**Task prompt:**
Find "assert (Hown : d" and "El0, Ec0. done." in the records below. Copy the lines holding them and every line between, exactly, and no others.

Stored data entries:
━━━━━━━━

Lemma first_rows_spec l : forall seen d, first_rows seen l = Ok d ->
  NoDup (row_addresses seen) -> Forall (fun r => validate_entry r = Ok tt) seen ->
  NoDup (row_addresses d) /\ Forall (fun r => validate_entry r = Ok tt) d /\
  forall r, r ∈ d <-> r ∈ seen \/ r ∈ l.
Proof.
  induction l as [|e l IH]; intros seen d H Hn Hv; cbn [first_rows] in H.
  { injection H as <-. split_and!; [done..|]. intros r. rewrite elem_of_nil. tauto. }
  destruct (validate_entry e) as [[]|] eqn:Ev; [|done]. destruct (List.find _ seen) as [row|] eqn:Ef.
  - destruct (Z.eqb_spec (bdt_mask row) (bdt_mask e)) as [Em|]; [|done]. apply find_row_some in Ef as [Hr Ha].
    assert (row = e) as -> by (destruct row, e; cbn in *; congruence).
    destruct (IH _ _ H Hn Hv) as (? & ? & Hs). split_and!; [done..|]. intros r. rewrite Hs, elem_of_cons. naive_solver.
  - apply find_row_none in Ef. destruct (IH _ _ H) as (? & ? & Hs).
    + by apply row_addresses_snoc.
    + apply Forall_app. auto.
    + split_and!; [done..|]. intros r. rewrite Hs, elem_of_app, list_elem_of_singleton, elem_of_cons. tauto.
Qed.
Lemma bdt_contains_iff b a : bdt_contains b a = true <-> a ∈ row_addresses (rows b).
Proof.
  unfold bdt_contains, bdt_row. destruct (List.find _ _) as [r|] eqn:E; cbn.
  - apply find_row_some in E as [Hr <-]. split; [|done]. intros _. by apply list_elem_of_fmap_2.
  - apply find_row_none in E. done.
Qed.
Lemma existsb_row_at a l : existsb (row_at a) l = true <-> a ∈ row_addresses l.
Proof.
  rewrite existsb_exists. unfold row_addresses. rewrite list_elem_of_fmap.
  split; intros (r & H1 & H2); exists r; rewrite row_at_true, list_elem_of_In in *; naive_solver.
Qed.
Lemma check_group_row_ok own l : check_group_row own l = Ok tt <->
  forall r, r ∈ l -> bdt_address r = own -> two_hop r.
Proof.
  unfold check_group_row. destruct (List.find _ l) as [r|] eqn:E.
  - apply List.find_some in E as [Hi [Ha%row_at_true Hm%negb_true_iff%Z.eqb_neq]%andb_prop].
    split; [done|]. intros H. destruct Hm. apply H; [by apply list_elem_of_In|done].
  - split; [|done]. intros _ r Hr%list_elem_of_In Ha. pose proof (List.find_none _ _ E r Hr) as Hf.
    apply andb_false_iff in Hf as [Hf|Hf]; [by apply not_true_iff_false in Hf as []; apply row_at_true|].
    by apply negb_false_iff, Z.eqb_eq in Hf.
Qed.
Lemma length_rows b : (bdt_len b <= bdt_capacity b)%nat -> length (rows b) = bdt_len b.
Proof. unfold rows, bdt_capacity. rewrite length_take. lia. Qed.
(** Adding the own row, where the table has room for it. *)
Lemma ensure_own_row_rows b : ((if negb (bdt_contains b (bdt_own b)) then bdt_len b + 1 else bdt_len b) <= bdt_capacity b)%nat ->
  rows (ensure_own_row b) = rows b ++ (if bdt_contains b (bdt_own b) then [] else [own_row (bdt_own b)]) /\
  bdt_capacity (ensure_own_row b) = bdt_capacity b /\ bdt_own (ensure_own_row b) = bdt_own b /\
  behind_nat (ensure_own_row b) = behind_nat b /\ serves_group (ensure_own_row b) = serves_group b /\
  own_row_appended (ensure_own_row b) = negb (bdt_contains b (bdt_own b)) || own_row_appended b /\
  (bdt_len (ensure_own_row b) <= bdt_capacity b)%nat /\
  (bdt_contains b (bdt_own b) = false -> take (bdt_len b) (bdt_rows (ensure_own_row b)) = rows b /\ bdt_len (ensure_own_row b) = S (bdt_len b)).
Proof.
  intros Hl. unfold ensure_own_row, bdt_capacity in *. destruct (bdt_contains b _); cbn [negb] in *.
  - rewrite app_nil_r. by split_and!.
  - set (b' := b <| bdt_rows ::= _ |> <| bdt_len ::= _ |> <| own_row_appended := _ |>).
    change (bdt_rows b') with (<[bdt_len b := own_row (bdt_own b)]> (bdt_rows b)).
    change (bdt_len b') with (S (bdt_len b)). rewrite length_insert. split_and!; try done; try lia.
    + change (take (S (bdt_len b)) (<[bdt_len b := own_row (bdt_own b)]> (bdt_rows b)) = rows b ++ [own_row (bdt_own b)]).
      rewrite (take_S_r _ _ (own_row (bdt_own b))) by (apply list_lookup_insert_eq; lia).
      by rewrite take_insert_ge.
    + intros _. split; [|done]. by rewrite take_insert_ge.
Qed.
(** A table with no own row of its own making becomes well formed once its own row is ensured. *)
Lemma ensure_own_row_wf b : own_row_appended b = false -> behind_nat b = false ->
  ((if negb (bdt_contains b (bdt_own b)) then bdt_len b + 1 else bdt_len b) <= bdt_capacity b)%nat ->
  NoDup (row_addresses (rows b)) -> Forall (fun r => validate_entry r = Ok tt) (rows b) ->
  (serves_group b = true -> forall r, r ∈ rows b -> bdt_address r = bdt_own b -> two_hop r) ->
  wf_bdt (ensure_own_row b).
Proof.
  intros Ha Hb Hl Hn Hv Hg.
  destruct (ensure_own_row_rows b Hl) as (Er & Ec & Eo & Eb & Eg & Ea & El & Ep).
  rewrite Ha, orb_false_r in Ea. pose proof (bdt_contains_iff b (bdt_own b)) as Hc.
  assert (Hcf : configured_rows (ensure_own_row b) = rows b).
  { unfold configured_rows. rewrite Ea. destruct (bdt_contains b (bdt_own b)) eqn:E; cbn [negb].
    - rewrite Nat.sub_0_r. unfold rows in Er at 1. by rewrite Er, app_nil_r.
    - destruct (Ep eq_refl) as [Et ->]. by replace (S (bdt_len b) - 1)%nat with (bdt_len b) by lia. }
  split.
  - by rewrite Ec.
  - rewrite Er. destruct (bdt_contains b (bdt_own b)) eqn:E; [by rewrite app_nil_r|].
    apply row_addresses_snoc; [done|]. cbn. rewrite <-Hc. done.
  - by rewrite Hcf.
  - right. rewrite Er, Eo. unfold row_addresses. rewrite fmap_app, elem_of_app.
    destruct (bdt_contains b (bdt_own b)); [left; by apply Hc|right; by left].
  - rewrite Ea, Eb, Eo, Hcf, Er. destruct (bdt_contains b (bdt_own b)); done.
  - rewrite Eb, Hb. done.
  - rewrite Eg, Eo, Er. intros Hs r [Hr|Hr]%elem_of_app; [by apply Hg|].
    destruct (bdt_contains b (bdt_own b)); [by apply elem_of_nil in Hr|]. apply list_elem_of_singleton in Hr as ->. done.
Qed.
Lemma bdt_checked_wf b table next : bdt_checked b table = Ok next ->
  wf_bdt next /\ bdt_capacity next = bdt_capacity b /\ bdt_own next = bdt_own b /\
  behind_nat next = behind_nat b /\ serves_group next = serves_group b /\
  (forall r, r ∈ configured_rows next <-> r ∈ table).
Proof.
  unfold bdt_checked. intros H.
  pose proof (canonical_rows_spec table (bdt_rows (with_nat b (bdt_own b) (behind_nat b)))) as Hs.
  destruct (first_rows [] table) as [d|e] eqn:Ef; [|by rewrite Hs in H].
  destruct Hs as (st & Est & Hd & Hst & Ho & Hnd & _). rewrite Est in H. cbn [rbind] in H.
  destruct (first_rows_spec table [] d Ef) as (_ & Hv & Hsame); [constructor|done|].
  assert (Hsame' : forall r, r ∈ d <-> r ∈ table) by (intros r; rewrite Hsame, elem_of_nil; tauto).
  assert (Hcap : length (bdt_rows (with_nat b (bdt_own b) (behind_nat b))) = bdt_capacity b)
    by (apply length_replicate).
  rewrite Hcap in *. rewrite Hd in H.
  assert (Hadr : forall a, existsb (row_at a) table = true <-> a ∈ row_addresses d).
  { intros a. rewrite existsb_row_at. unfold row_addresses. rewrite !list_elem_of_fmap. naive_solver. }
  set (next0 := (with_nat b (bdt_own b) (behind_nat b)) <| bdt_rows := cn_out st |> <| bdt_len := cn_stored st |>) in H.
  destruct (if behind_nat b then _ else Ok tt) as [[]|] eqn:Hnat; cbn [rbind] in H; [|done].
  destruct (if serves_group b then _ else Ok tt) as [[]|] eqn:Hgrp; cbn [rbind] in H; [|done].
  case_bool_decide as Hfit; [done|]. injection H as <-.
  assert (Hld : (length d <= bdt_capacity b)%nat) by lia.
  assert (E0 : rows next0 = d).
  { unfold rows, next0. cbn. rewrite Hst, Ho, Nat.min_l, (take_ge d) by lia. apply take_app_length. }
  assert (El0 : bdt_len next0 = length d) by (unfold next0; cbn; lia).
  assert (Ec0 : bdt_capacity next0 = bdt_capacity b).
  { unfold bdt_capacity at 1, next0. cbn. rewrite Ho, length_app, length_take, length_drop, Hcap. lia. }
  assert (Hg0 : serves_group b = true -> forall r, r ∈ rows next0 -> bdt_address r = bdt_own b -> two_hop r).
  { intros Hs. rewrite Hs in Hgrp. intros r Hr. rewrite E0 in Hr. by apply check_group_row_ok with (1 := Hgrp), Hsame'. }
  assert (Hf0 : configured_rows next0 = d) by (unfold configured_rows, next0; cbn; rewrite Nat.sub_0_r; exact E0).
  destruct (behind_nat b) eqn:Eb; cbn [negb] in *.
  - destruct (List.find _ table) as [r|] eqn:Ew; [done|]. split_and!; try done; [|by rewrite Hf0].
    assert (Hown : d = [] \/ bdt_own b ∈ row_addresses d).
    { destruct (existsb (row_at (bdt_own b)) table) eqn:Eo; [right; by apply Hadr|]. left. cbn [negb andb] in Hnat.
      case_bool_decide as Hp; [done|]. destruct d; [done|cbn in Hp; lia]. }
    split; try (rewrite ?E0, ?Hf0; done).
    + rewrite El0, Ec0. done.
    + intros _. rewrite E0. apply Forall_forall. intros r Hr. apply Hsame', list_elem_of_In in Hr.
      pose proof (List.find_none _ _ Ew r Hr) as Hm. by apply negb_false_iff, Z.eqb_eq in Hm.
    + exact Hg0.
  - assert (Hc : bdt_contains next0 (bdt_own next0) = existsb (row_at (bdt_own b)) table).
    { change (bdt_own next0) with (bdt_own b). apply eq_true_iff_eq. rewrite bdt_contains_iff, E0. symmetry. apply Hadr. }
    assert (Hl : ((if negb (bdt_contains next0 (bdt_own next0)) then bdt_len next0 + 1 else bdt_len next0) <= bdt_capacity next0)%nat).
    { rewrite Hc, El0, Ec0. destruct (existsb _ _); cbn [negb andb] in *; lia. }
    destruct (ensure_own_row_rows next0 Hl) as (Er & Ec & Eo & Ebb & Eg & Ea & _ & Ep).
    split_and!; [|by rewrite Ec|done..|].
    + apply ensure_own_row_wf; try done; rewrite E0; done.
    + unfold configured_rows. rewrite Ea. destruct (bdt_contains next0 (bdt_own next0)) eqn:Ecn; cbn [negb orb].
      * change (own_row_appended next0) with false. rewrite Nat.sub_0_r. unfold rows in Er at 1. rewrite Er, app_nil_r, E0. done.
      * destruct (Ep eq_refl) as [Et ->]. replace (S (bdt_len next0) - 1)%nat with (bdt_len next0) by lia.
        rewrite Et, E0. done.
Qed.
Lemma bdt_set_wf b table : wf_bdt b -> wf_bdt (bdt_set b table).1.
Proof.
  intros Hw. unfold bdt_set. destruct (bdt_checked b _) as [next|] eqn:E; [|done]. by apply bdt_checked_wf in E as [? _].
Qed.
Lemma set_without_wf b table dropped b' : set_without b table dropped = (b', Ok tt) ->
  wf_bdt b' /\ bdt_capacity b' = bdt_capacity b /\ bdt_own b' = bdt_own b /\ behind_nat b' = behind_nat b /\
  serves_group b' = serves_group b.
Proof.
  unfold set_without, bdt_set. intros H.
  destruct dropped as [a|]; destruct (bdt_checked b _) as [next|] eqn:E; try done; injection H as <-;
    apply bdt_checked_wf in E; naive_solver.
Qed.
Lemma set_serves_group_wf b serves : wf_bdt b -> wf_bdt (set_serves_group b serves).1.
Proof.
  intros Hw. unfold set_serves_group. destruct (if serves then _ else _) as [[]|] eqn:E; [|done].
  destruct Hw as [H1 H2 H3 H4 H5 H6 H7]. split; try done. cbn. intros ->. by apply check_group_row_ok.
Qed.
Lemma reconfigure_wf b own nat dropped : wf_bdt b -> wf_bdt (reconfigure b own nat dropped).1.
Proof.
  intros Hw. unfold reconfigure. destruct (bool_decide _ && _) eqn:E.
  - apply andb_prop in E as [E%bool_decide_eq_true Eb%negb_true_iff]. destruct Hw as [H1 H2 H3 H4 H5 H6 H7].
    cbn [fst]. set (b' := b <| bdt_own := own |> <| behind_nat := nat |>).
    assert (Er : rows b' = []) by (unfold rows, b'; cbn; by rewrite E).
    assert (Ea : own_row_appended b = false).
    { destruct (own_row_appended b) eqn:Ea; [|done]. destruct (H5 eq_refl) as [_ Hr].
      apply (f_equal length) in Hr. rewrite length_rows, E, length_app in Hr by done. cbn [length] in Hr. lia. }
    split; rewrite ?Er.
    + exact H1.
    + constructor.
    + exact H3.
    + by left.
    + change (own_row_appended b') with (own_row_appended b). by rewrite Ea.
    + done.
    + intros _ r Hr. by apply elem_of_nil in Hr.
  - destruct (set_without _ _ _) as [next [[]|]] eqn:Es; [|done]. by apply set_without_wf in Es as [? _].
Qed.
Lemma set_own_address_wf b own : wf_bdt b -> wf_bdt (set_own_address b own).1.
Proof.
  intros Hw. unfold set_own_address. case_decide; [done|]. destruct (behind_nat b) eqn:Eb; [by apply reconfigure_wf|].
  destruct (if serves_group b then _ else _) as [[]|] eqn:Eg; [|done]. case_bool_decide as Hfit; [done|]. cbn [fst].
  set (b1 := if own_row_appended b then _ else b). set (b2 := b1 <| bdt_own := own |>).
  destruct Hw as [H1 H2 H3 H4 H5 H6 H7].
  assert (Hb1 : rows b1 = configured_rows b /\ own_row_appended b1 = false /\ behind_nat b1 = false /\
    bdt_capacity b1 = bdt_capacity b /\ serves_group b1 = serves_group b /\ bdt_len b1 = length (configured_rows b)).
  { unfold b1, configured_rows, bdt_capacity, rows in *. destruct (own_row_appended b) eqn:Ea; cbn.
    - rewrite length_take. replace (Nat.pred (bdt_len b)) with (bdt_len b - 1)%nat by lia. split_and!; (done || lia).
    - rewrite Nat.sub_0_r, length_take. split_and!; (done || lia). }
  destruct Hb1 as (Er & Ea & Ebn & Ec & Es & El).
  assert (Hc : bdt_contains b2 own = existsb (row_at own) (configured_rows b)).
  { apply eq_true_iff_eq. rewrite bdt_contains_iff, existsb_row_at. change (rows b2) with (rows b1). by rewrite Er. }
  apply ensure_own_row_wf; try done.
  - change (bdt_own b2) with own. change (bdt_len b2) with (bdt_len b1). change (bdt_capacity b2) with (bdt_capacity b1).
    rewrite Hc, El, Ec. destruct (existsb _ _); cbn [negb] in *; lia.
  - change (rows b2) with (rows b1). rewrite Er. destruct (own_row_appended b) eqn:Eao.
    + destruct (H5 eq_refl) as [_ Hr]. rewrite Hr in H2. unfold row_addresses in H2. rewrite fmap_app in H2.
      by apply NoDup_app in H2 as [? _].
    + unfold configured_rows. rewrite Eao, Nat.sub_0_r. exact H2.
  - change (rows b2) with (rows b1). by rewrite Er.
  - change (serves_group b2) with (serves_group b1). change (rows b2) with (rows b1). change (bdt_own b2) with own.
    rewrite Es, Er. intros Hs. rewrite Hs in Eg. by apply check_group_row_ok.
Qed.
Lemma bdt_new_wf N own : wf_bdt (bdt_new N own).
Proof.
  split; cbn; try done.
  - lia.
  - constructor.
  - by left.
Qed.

━━━━━━━━

**Output of the task:**
    assert (Hown : d = [] \/ bdt_own b ∈ row_addresses d).
    { destruct (existsb (row_at (bdt_own b)) table) eqn:Eo; [right; by apply Hadr|]. left. cbn [negb andb] in Hnat.
      case_bool_decide as Hp; [done|]. destruct d; [done|cbn in Hp; lia]. }
    split; try (rewrite ?E0, ?Hf0; done).
    + rewrite El0, Ec0. done.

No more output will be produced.